START Input

(* ===== verification/CubeInvariant.v ===== *)
(** * The invariant of a sandbox's lifecycle

    The books of [CubeLifecycle] with the pool, the fate of the VM, and the proof
    that every operation keeps both.  The computations are run symbolically:
    [wp m Q E s] says that [m] started in [s] ends in [Q] when it returns and in [E]
    when it raises. *)
From S2P Require Import Prelude Dict PyStrings SnapshotPool SnapshotStore CubeLifecycle.

(** ** Weakest preconditions *)

Section wp.
Context {S : Type}.

Definition wp {A} (m : M S A) (Q : A → S → Prop) (E : exn → S → Prop) (s : S) : Prop :=
  match m s with (Ok a, s') => Q a s' | (Raise e, s') => E e s' end.

Lemma wp_ret {A} (a : A) (Q : A → S → Prop) E s : Q a s → wp (mret a) Q E s.
Proof. done. Qed.
Lemma wp_raise {A} e (Q : A → S → Prop) (E : exn → S → Prop) s : E e s → wp (raise e) Q E s.
Proof. done. Qed.
Lemma wp_gets {A} (f : S → A) (Q : A → S → Prop) E s : Q (f s) s → wp (gets f) Q E s.
Proof. done. Qed.
Lemma wp_get (Q : S → S → Prop) E s : Q s s → wp get Q E s.
Proof. done. Qed.
Lemma wp_modify f (Q : unit → S → Prop) E s : Q tt (f s) → wp (modify f) Q E s.
Proof. done. Qed.
Lemma wp_lift {A} (o : outcome A) (Q : A → S → Prop) (E : exn → S → Prop) s :
  (∀ a, o = Ok a → Q a s) → (∀ e, o = Raise e → E e s) → wp (lift o) Q E s.
Proof. intros. unfold wp, lift. destruct o; eauto. Qed.
Lemma wp_raise_if b e (Q : unit → S → Prop) (E : exn → S → Prop) s :
  (b = true → E e s) → (b = false → Q tt s) → wp (raise_if b e) Q E s.
Proof. destruct b; unfold wp; cbn; auto. Qed.
Lemma wp_bind {A B} (m : M S A) (k : A → M S B) (Q : B → S → Prop) E s :
  wp m (λ a, wp (k a) Q E) E s → wp (m ≫= k) Q E s.
Proof. unfold wp, mbind, M_bind. by destruct (m s) as [[a|e] s']. Qed.
Lemma wp_mono {A} (m : M S A) (Q Q' : A → S → Prop) (E E' : exn → S → Prop) s :
  wp m Q E s → (∀ a s', Q a s' → Q' a s') → (∀ e s', E e s' → E' e s') → wp m Q' E' s.
Proof. unfold wp. destruct (m s) as [[a|e] s']; eauto. Qed.
Lemma wp_except {A} (m : M S A) h (Q : A → S → Prop) E s :
  wp m Q (λ e, wp (h e) Q E) s → wp (try_except m h) Q E s.
Proof. unfold wp, try_except. by destruct (m s) as [[a|e] s']. Qed.
Lemma wp_exception {A} (m : M S A) h (Q : A → S → Prop) (E : exn → S → Prop) s :
  wp m Q (λ e s', E e s' ∧ wp (h e) Q E s') s → wp (try_exception m h) Q E s.
Proof.
  intros Hm. apply wp_except. eapply wp_mono; [exact Hm|done|]. intros e s' [He Hh]. by destruct (is_exception e).
Qed.
Lemma wp_finally {A} (m : M S A) fin (Q : A → S → Prop) (E : exn → S → Prop) s :
  wp m (λ a, wp fin (λ _, Q a) E) (λ e, wp fin (λ _, E e) E) s → wp (try_finally m fin) Q E s.
Proof. unfold wp, try_finally. destruct (m s) as [[a|e] s']; destruct (fin s') as [[?|?] s'']; done. Qed.
Lemma wp_if {A} (b : bool) (m n : M S A) Q E s :
  (b = true → wp m Q E s) → (b = false → wp n Q E s) → wp (if b then m else n) Q E s.
Proof. destruct b; auto. Qed.
Lemma wp_run {A} (m : M S A) (I : S → Prop) s : wp m (λ _, I) (λ _, I) s → I (m s).2.
Proof. unfold wp. by destruct (m s) as [[a|e] s']. Qed.
End wp.

(** One step of the symbolic execution. *)
Ltac step :=
  lazymatch goal with
  | |- wp (_ ≫= _) _ _ _ => apply wp_bind
  | |- wp (mret _) _ _ _ => apply wp_ret
  | |- wp (raise _) _ _ _ => apply wp_raise
  | |- wp (gets _) _ _ _ => apply wp_gets
  | |- wp get _ _ _ => apply wp_get
  | |- wp (modify _) _ _ _ => apply wp_modify
  | |- wp (raise_if _ _) _ _ _ => apply wp_raise_if; intros ?
  | |- wp self _ _ _ => apply wp_gets
  | |- wp now _ _ _ => apply wp_gets
  | |- wp (update _) _ _ _ => apply wp_modify
  | |- wp (discard_pending _) _ _ _ => apply wp_modify
  | |- wp (note _) _ _ _ => apply wp_modify
  | |- wp (lift _) _ _ _ => apply wp_lift; intros ? ?
  | |- wp (try_exception _ _) _ _ _ => apply wp_exception
  | |- wp (try_except _ _) _ _ _ => apply wp_except
  | |- wp (try_finally _ _) _ _ _ => apply wp_finally
  | |- wp (if _ then _ else _) _ _ _ => apply wp_if; intros ?
  end; cbn beta.

(** ** What happens to the VM *)

Inductive remote_state := Running | Paused | Gone.
#[export] Instance remote_state_eq_dec : EqDecision remote_state.
Proof. solve_decision. Defined.

(** Cube's side: a creation or resumption that returns leaves the VM running, a
    pause that returns leaves it paused and one that fails may have, a kill that
    returns leaves nothing, the reported state is the VM's, and nothing else
    pauses or resumes it.  The node's own memory can be read. *)
Class HostLaws (H : Type) `{!Host H} := {
  remote : H → string → remote_state;
  observed : ∀ h, is_ok (observe h).1 = true;
  created : ∀ a d h i, (create_sandbox a d h).1 = Ok i → remote (create_sandbox a d h).2 i = Running;
  paused : ∀ i x h, match (pause_sandbox i x h).1 with
                    | Ok _ => remote (pause_sandbox i x h).2 i = Paused
                    | Raise _ => remote (pause_sandbox i x h).2 i = remote h i ∨ remote (pause_sandbox i x h).2 i = Paused
                    end;
  connected : ∀ i h j, (connect_sandbox i h).1 = Ok j → j = i ∧ remote (connect_sandbox i h).2 i = Running;
  killed : ∀ i h, remote (kill_sandbox i h).2 i = Gone ∨ is_ok (kill_sandbox i h).1 = false ∧ remote (kill_sandbox i h).2 i = remote h i;
  reported : ∀ i h, remote (get_sandbox_state i h).2 = remote h ∧
    ((get_sandbox_state i h).1 = Ok (Some "running") → remote h i = Running) ∧
    ((get_sandbox_state i h).1 = Ok (Some "paused") → remote h i = Paused);
  still_observe : ∀ h, remote (observe h).2 = remote h;
  still_prepare : ∀ h, remote (prepare_cgroup h).2 = remote h;
  still_verify : ∀ i h, remote (verify_cgroup i h).2 = remote h;
  still_uniform : ∀ q h, remote (uniform q h).2 = remote h;
  still_sleep : ∀ q h, remote (sleep q h).2 = remote h;
  still_network : ∀ i a d h, remote (update_network i a d h).2 = remote h;
  still_relocate : ∀ i p g h, remote (relocate_snapshot i p g h).2 = remote h;
  still_compress : ∀ p h, remote (compress_snapshot p h).2 = remote h;
  still_decompress : ∀ p h, remote (decompress_snapshot p h).2 = remote h;
  still_containers : ∀ p h, remote (remove_compressed p h).2 = remote h;
  still_metadata : ∀ p h, remote (read_snapshot_metadata p h).2 = remote h;
  still_sampler : ∀ i h, remote (fault_sampler i h).2 = remote h;
  still_stop : ∀ h, remote (stop_sampler h).2 = remote h;
  still_pin : ∀ i v h, remote (pin_local i v h).2 = remote h;
  still_return : ∀ i h, remote (return_local i h).2 = remote h;
  still_borrow : ∀ i b h, remote (borrow i b h).2 = remote h;
  still_resident : ∀ i h, remote (observe_resident i h).2 = remote h;
  still_release : ∀ i h, remote (release_destroyed i h).2 = remote h;
}.

Create HintDb cube.
#[export] Hint Resolve still_observe still_prepare still_verify still_uniform still_sleep still_network still_relocate still_compress
  still_decompress still_containers still_metadata still_sampler still_stop still_pin still_return still_borrow still_resident still_release : cube.

Section invariant.
Context {P H : Type} `{!SnapshotStore P, !Host H, !HostLaws H} (c : settings) (who := (my_session c, my_role c)) `{!StoreLaws (P := P) who}.
Notation state := (@state P H).
Implicit Types (l : lifecycle) (p : P) (h : H) (f : frame) (s : state).

(** ** The books *)

(** The pool's record of the owner's keys against the lifecycle's; [pin] pins are
    held on its snapshot. *)
Record books (pin : Z) (l : lifecycle) (p : P) : Prop := Books {
  b_ok : store_ok p;
  b_owner : ∀ k, k ∈ pending l → owner k = who;
  b_reserved : ∀ k, owner k = who → held p k = Reserved ↔ k ∈ pending l;
  b_published : ∀ k i r n, owner k = who → held p k = Published i r n →
    current l = Some k ∧ current_tier l = Some WARM ∧ n = pin ∧ (live_tier l = LOCAL → r = true);
  b_current : ∀ k, current l = Some k → owner k = who ∧ (current_tier l = Some WARM → any_published (held p k));
  b_lazy : current_tier l = Some WARM → is_Some (current l) → live_tier l = WARM ∨ lazy_restore c = true;
  b_pool : has_pool c = false → ∀ k, owner k = who → held p k = Absent;
  b_settled : state_of l ≠ CLOSED → live_tier l ≠ LOCAL → ∃ k, current l = Some k ∧ current_tier l = Some (live_tier l);
}.

(** What the books are about. *)
Definition ledger l : tier * option snapshot_key * option tier * gset snapshot_key := (live_tier l, current l, current_tier l, pending l).

Lemma books_ext pin l l' p p' : books pin l p → live_tier l' = live_tier l → current l' = current l → current_tier l' = current_tier l →
  pending l' = pending l → (state_of l' ≠ CLOSED → state_of l ≠ CLOSED) → store_ok p' → (∀ k, owner k = who → held p' k = held p k) →
  books pin l' p'.
Proof.
  intros [] E1 E2 E3 E4 Hs Hp Hh. split; rewrite ?E1, ?E2, ?E3, ?E4; try done.
  - intros k Hk. rewrite Hh by done. auto.
  - intros k i r n Hk. rewrite Hh by done. eauto.
  - intros k Hk. destruct (b_current0 k Hk) as [Ho Hw]. split; [done|]. by rewrite Hh.
  - intros Hpool k Hk. rewrite Hh by done. auto.
  - auto.
Qed.
Lemma books_lc pin l l' p : books pin l p → live_tier l' = live_tier l → current l' = current l → current_tier l' = current_tier l →
  pending l' = pending l → (state_of l' ≠ CLOSED → state_of l ≠ CLOSED) → books pin l' p.
Proof. intros Hb **. eapply books_ext; eauto. apply Hb. Qed.

Definition runs (l : lifecycle) (h : H) : Prop :=
  state_of l = RUNNING → ∃ i, sandbox l = Some i ∧ sandbox_id l = Some i ∧ live_tier l = LOCAL ∧ remote h i ≠ Paused.
Definition inv_at (pin : Z) (s : state) : Prop :=
  books pin (lc s) (store s) ∧ runs (lc s) (host s) ∧ (state_of (lc s) = CLOSED → current (lc s) = None ∧ pending (lc s) = ∅) ∧
  (state_of (lc s) = NEW → live_tier (lc s) = LOCAL).
Notation inv := (inv_at 0).

(** ** Primitive operations *)

Lemma wp_still {A} (m : M H A) (Q : A → state → Prop) (E : exn → state → Prop) l p h f :
  (∀ h, remote (m h).2 = remote h) →
  (∀ h', remote h' = remote h → (∀ a, Q a (State l p h' f)) ∧ (∀ e, E e (State l p h' f))) →
  wp (on_host m) Q E (State l p h f).
Proof.
  intros Hm HQ. unfold wp, on_host. cbn. specialize (Hm h). destruct (m h) as [[a|e] h']; cbn in Hm; by apply HQ.
Qed.
Lemma wp_observe (Q : _ → state → Prop) (E : exn → state → Prop) l p h f :
  (∀ a h', remote h' = remote h → Q a (State l p h' f)) → wp (on_host observe) Q E (State l p h f).
Proof.
  intros HQ. unfold wp, on_host. cbn. pose proof (observed h). pose proof (still_observe h). destruct (observe h) as [[a|e] h']; [|done]. by apply HQ.
Qed.
(** The record never fails, and changes the timings only. *)
Lemma wp_record op b a t x y (Q : Q → state → Prop) (E : exn → state → Prop) l p h f :
  (∀ q r h', remote h' = remote h → Q q (State (add_timing r l) p h' f)) → wp (record op b a t x y) Q E (State l p h f).
Proof.
  intros HQ. unfold record. step. step. step. apply wp_observe. intros o h1 Hh. cbv zeta. step. step. cbn. by apply HQ.
Qed.

Definition sim p p' : Prop := store_ok p' ∧ ∀ j, held p' j = held p j.
(** A transfer slot is taken around [m] and given back; either may fail. *)
Lemma wp_transfer {A} op (m : M state A) (Q : A → state → Prop) (E : exn → state → Prop) l p h f : store_ok p →
  (∀ e p', sim p p' → E e (State l p' h f)) →
  (∀ p', sim p p' → wp m (λ a s, store_ok (store s) ∧ ∀ p', sim (store s) p' → Q a (State (lc s) p' (host s) (locals s)) ∧ ∀ e, E e (State (lc s) p' (host s) (locals s)))
     (λ e s, store_ok (store s) ∧ ∀ p' e, sim (store s) p' → E e (State (lc s) p' (host s) (locals s))) (State l p' h f)) →
  wp (transfer c op m) Q E (State l p h f).
Proof.
  intros Hp HE Hm. unfold transfer. assert (∀ p, sim p p ↔ store_ok p) as Hrefl by (intros; unfold sim; naive_solver).
  destruct (has_pool c).
  - apply wp_bind. unfold wp at 1, on_store at 1. cbn. destruct (law_begin who op p Hp) as [H1 H2].
    destruct (store_begin op p) as [[[]|e] p']; cbn in H1, H2; [|by apply HE]. apply wp_finally. eapply wp_mono; [by apply Hm| |].
    + intros a [l' p1 h' f'] [Hok HQ]. cbn in *. unfold wp, on_store. cbn. destruct (law_end who op p1 Hok) as [H3 H4].
      destruct (store_end op p1) as [[[]|e] p2]; cbn in H3, H4; by apply HQ.
    + intros e [l' p1 h' f'] [Hok HQ]. cbn in *. unfold wp, on_store. cbn. destruct (law_end who op p1 Hok) as [H3 H4].
      destruct (store_end op p1) as [[[]|e'] p2]; cbn in H3, H4; by apply HQ.
  - eapply wp_mono; [apply Hm; by apply Hrefl| |].
    + intros a [l' p1 h' f'] [Hok HQ]. apply HQ. by apply Hrefl.
    + intros e [l' p1 h' f'] [Hok HQ]. apply HQ. by apply Hrefl.
Qed.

END Input

**Required work**
An exact, complete copy of the lines above from the one with "lazymatch goal with" through the one with "wp (try_exception _" is the whole answer.

**Exercise output**
  lazymatch goal with
  | |- wp (_ ≫= _) _ _ _ => apply wp_bind
  | |- wp (mret _) _ _ _ => apply wp_ret
  | |- wp (raise _) _ _ _ => apply wp_raise
  | |- wp (gets _) _ _ _ => apply wp_gets
  | |- wp get _ _ _ => apply wp_get
  | |- wp (modify _) _ _ _ => apply wp_modify
  | |- wp (raise_if _ _) _ _ _ => apply wp_raise_if; intros ?
  | |- wp self _ _ _ => apply wp_gets
  | |- wp now _ _ _ => apply wp_gets
  | |- wp (update _) _ _ _ => apply wp_modify
  | |- wp (discard_pending _) _ _ _ => apply wp_modify
  | |- wp (note _) _ _ _ => apply wp_modify
  | |- wp (lift _) _ _ _ => apply wp_lift; intros ? ?
  | |- wp (try_exception _ _) _ _ _ => apply wp_exception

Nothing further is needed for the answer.